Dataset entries
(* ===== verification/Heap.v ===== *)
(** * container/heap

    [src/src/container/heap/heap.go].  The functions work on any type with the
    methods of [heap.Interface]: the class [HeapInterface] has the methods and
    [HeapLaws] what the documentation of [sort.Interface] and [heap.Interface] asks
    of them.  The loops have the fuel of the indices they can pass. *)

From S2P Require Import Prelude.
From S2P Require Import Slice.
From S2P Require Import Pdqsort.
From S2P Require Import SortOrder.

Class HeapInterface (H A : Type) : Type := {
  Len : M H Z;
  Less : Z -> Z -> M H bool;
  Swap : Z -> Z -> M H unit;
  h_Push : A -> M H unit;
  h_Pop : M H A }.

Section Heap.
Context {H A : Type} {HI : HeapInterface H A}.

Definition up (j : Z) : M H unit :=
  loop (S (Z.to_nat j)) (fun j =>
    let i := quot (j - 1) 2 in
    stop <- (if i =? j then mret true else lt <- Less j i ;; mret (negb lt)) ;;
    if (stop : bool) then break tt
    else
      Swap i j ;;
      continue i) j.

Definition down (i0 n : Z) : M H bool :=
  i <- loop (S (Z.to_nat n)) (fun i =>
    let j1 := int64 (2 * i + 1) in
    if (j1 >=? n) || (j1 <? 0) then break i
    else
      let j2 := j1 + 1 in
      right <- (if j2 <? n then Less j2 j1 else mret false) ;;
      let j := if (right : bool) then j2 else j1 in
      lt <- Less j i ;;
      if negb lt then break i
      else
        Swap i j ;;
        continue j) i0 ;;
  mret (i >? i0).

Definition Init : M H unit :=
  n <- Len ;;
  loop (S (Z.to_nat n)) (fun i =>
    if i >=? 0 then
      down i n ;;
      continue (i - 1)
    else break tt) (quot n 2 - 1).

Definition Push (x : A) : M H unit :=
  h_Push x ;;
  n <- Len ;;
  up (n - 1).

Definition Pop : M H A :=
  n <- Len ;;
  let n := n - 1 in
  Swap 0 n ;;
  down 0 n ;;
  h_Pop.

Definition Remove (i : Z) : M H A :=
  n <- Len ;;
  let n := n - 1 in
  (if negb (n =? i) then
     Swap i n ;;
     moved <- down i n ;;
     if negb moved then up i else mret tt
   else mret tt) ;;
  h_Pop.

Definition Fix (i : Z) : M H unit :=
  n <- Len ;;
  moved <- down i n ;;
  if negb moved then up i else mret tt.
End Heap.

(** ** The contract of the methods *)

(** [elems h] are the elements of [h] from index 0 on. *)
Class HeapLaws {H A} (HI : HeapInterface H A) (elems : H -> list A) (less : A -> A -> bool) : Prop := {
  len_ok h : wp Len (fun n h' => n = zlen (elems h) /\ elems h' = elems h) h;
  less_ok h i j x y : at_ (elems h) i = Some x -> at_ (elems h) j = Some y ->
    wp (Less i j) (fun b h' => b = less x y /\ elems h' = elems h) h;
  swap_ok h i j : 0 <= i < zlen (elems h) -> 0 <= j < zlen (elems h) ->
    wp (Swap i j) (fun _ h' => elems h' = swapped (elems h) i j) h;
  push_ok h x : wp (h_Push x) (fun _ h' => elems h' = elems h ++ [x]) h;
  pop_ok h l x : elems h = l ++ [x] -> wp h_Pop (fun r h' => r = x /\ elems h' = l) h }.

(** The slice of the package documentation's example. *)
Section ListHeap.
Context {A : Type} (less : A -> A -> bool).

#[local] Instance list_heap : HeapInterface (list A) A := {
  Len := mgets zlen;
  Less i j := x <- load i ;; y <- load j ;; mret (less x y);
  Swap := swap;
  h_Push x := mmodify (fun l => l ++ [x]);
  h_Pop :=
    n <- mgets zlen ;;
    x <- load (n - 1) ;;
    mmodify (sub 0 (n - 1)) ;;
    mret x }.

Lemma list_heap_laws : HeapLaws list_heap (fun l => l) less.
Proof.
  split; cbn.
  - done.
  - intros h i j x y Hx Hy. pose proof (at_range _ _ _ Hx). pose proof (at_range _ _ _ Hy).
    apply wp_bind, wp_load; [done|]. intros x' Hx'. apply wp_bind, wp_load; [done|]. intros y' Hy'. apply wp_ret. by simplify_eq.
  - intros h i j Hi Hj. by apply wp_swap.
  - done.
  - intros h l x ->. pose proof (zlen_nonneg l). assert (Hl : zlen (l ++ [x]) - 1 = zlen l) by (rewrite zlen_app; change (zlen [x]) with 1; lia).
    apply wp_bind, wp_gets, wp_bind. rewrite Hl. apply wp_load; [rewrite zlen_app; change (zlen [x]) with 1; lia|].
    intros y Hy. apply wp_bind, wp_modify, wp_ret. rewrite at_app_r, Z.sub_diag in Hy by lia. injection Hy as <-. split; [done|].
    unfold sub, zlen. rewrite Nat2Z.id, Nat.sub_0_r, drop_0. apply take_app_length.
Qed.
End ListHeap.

WHAT TO WORK ON: Out of the entries, pull every line that mentions "change".

RESULT:
  - intros h l x ->. pose proof (zlen_nonneg l). assert (Hl : zlen (l ++ [x]) - 1 = zlen l) by (rewrite zlen_app; change (zlen [x]) with 1; lia).
    apply wp_bind, wp_gets, wp_bind. rewrite Hl. apply wp_load; [rewrite zlen_app; change (zlen [x]) with 1; lia|].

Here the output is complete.